# Fescue dieoff every summer in same spots



## Globetruck (Oct 14, 2018)

Hello. I'm in Fairfax county VA and have had issues for the past 5 years with my tall fescue dieing off but only in a couple patches.

The rest of my lawn is great. I aerate, oversees, and fertilize in the fall. In the spring I put down a crabgrass pre emergent and some fertilizer. Starting in about May I started using fungicides- Heritige G, 3336, and just bought Subdue Max. No issues with grubs or insects. I have a sprinkler system and don't water at night.

Take a look at the pics - it goes from lush and green to dead in very little time. I suspect Pythium blight.

Any advice? Thank you.


----------



## g-man (Jun 15, 2017)

Welcome to TLF

Have you perform an irrigation test? It means to place containers(eg empty tuna cans) in your zone to see if you have even water distribution.
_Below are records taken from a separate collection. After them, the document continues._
Inductive filtered (m : IngressMaps) (ifindex : u32) (flow : ConnTrackKey) (now_ns : u64)
    : bool → IngressMaps → Prop :=
| filtered_open : (∀ config, ¬ secured m ifindex config) → filtered m ifindex flow now_ns true m
| filtered_reply config e : secured m ifindex config →
    in_conn_track m !! ct_reverse flow = Some e →
    filtered m ifindex flow now_ns true (in_set_conn_track m (ct_insert (ct_reverse flow)
      (MkConnTrackEntry CT_STATE_ESTABLISHED (N.lor (ce_flags e) CT_FLAG_SEEN_REPLY) now_ns
         (u64_wrapping_add (ce_packet_count e) 1)) (in_conn_track m)))
| filtered_rule config : secured m ifindex config → in_conn_track m !! ct_reverse flow = None →
    allowed_by_rule m config flow →
    filtered m ifindex flow now_ns true (in_set_conn_track m
      (ct_insert flow (with_state CT_STATE_NEW now_ns) (in_conn_track m)))
| filtered_deny config : secured m ifindex config → in_conn_track m !! ct_reverse flow = None →
    ¬ allowed_by_rule m config flow → filtered m ifindex flow now_ns false m.

Lemma check_security_ingress_filtered m ifindex flow now_ns :
  rules_ok (in_security_rules m) → flow_ok flow →
  ∃ b m', check_security_ingress m ifindex flow now_ns = Some (b, m') ∧
          filtered m ifindex flow now_ns b m'.
Proof.
  intros Hr [Hf _]. unfold check_security_ingress.
  destruct (in_nic_security m !! ifindex) as [config|] eqn:Ec; cycle 1.
  { eexists _, _. split; [done|]. apply filtered_open. intros c [? _]. congruence. }
  case_bool_decide as Hen.
  { eexists _, _. split; [done|]. apply filtered_open. intros c [? ?]. congruence. }
  assert (Hs : secured m ifindex config) by done.
  destruct (in_conn_track m !! ct_reverse flow) as [e|] eqn:Et.
  { eexists _, _. split; [done|]. by eapply filtered_reply. }
  edestruct (scan_rules_spec max_iter DIRECTION_INGRESS (in_security_rules m)
    (nc_rules_start config) (u32_add (nc_rules_start config) (nc_rules_count config)))
    as (b & Hb & Hiff); [done|done|by apply N.mod_lt|].
  unfold ingress_hit. rewrite Hb. cbn [mbind option_bind].
  destruct b; eexists _, _; (split; [done|]).
  - eapply filtered_rule; [done..|]. by apply Hiff.
  - eapply filtered_deny; [done..|]. intros Ha. by apply Hiff in Ha.
Qed.
Definition prefix_of (n : N * N) : N := N.min (n.2) w.
Definition network_of (n : N * N) : N :=
  let step := (2 ^ (w - prefix_of n))%N in (n.1 `mod` 2 ^ w / step * step)%N.

Lemma network_of_lt n : (network_of n < 2 ^ w)%N.
Proof.
  unfold network_of. set (step := (2 ^ (w - prefix_of n))%N).
  pose proof (N.mod_lt n.1 (2 ^ w) ltac:(by apply N.pow_nonzero)).
  pose proof (N.Div0.mul_div_le (n.1 `mod` 2 ^ w) step). lia.
Qed.

Definition nets_model (parse : string → option (N * N)) (show : N * N → string) : IpNets w.
Proof.
  refine {| ipnet := N * N; net_network := network_of; net_prefix_len := prefix_of;
    net_broadcast := λ n, (network_of n + 2 ^ (w - prefix_of n) - 1)%N;
    net_contains := λ n a, bool_decide (network_of n ≤ a ≤ network_of n + 2 ^ (w - prefix_of n) - 1)%N;
    net_parse := parse; net_string := show |}.
  - intros n. unfold prefix_of. lia.
  - intros n. unfold network_of. apply N.Div0.mod_mul.
  - apply network_of_lt.
  - done.
  - intros n a. apply bool_decide_eq_true.
Defined.

End model.

Definition digit (a : ascii) : option N :=
  let n := N_of_ascii a in if (48 <=? n)%N && (n <=? 57)%N then Some (n - 48)%N else None.
Fixpoint decimal_from (acc : N) (s : string) : option N :=
  match s with
  | EmptyString => Some acc
  | String a s => d ← digit a; decimal_from (10 * acc + d) s
  end.
Definition decimal (s : string) : option N := if str_is_empty s then None else decimal_from 0 s.
Definition octet (s : string) : option N := n ← decimal s; if (n <? 256)%N then Some n else None.

Definition quad (s : string) : option N :=
  match mapM octet (str_split "." s) with
  | Some [a; b; c; d] => Some (((a * 256 + b) * 256 + c) * 256 + d)%N
  | _ => None
  end.
(* ===== verification/EbNetFacts.v ===== *)
(** Theorems on the eBPF network service: what holds of its tables when requests
    are served one at a time, what breaks when they interleave, and what setup and
    teardown do to the host. *)

From S2P Require Import Prelude Rpc Externals NetAddr Ebpf EbNet.

(** * Requests *)

Section facts.
Context {nets4 : IpNets 32} {nets6 : IpNets 128} {text : AddrText} {unicode : UnicodeText}.
Context {hostk : HostKernel}.

(** A request with the values it draws and the fate of its host calls. *)
Inductive EbCall :=
  | CallCreateNetwork (fresh : EbFresh) (nat_ok : bool * bool) (req : CreateNetworkRequest)
  | CallUpdateNetwork (now id : string) (dns ntp : list string)
  | CallDeleteNetwork (td : TeardownEnv) (nat_ok : bool * bool) (id : string) (force : bool)
  | CallCreateNic (fresh : EbFresh) (env : SetupEnv) (req : CreateNicRequest)
  | CallUpdateNic (now id : string) (v4 v6 : list string)
  | CallDeleteNic (td : TeardownEnv) (id : string)
  | CallAttachNic (env : SetupEnv) (id : string)
  | CallCreateGroup (fresh : EbFresh) (name description : string)
  | CallDeleteGroup (id : string) (force : bool)
  | CallAddRule (fresh : EbFresh) (req : AddRuleRequest)
  | CallRemoveRule (id : string)
  | CallAttachGroup (now nic_id sg_id : string)
  | CallDetachGroup (nic_id sg_id : string).

Definition eb_call (c : EbCall) (st : EbState) : EbState :=
  match c with
  | CallCreateNetwork fresh nat_ok req => (create_network fresh nat_ok req st).1.2
  | CallUpdateNetwork now id dns ntp => (update_network now id dns ntp st).1.2
  | CallDeleteNetwork td nat_ok id force => (delete_network td nat_ok id force st).1.2
  | CallCreateNic fresh env req => (create_nic fresh env req st).1.2
  | CallUpdateNic now id v4 v6 => (update_nic now id v4 v6 st).1.2
  | CallDeleteNic td id => (delete_nic td id st).1.2
  | CallAttachNic env id => (attach_nic env id st).1.2
  | CallCreateGroup fresh name description => (create_security_group fresh name description st).1.2
  | CallDeleteGroup id force => (delete_security_group id force st).1.2
  | CallAddRule fresh req => (add_security_group_rule fresh req st).1.2
  | CallRemoveRule id => (remove_security_group_rule id st).1.2
  | CallAttachGroup now nic_id sg_id => (attach_security_group now nic_id sg_id st).1.2
  | CallDetachGroup nic_id sg_id => (detach_security_group nic_id sg_id st).1.2
  end.

Definition eb_serve (calls : list EbCall) (st : EbState) : EbState :=
  foldl (λ st c, eb_call c st) st calls.
(* ===== verification/Vmm.v ===== *)
(** The virtual machine monitor daemon of a node (mvirt-vmm): its tables
    (store.rs), the cloud-hypervisor processes it runs (hypervisor.rs), the VM
    service (grpc.rs) and the pod service (pod_service.rs).

    Calls to the operating system are inputs: what became of a spawn, which files
    exist. A process that exited stays in the process table until its parent waits
    for it. SQLite statements succeed unless a constraint of the schema forbids
    them. *)

From S2P Require Import Prelude Rpc.
Local Open Scope rpc_scope.

(** * States and configurations *)

Inductive VmState := VsUnspecified | VsStopped | VsStarting | VsRunning | VsStopping.
#[export] Instance VmState_eq : EqDecision VmState.
Proof. solve_decision. Defined.

(** The protobuf number of a state, [self.state.into()]. *)
Definition vm_state_code (s : VmState) : Z :=
  match s with
  | VsUnspecified => 0 | VsStopped => 1 | VsStarting => 2 | VsRunning => 3 | VsStopping => 4
  end.

Definition state_to_str (s : VmState) : string :=
  match s with
  | VsUnspecified => "unspecified" | VsStopped => "stopped" | VsStarting => "starting"
  | VsRunning => "running" | VsStopping => "stopping"
  end.
Definition str_to_state (s : string) : VmState :=
  if s == "stopped" then VsStopped else if s == "starting" then VsStarting
  else if s == "running" then VsRunning else if s == "stopping" then VsStopping
  else VsUnspecified.

Inductive BootMode := BootUnspecified | BootDisk | BootKernel.
(** [BootMode::try_from(mode).unwrap_or(BootMode::Disk)]. *)
Definition boot_mode (n : Z) : BootMode :=
  match n with 0 => BootUnspecified | 2 => BootKernel | _ => BootDisk end%Z.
Also, get a shovel and see if there is something buried in that spot.


----------



## Globetruck (Oct 14, 2018)

I havent done an irrigation test but I have dug down about 3-4 inches and that area seems the same as the rest of my yard. A couple inches of topsoil and then clay. When it dies, it goes very rapidly and seems like the roots just rot away.


----------



## Suburban Jungle Life (Mar 1, 2018)

Can you post some closeups of where the dead grass meets the good grass? Could be water, fungus, or bugs. If you dug down 3-4" that may not be enough. I had a stump about 5" below and the grass always died on top in the summer.


----------



## Green (Dec 24, 2017)

I had similar this year, and while mostly heat stress, I suspect insects might have had a minor role. There were no fungal lesions (or not enough to suspect an issue...I was using biofungicides fairly regularly, so ruled out disease). Did you have lesions? Also, when were each of the photos taken?


----------



## Globetruck (Oct 14, 2018)

Here's a closeup. And when the grass dies, it seems to be dead at the root with black and rotten roots that are easy to pull up. This pic was taken in July.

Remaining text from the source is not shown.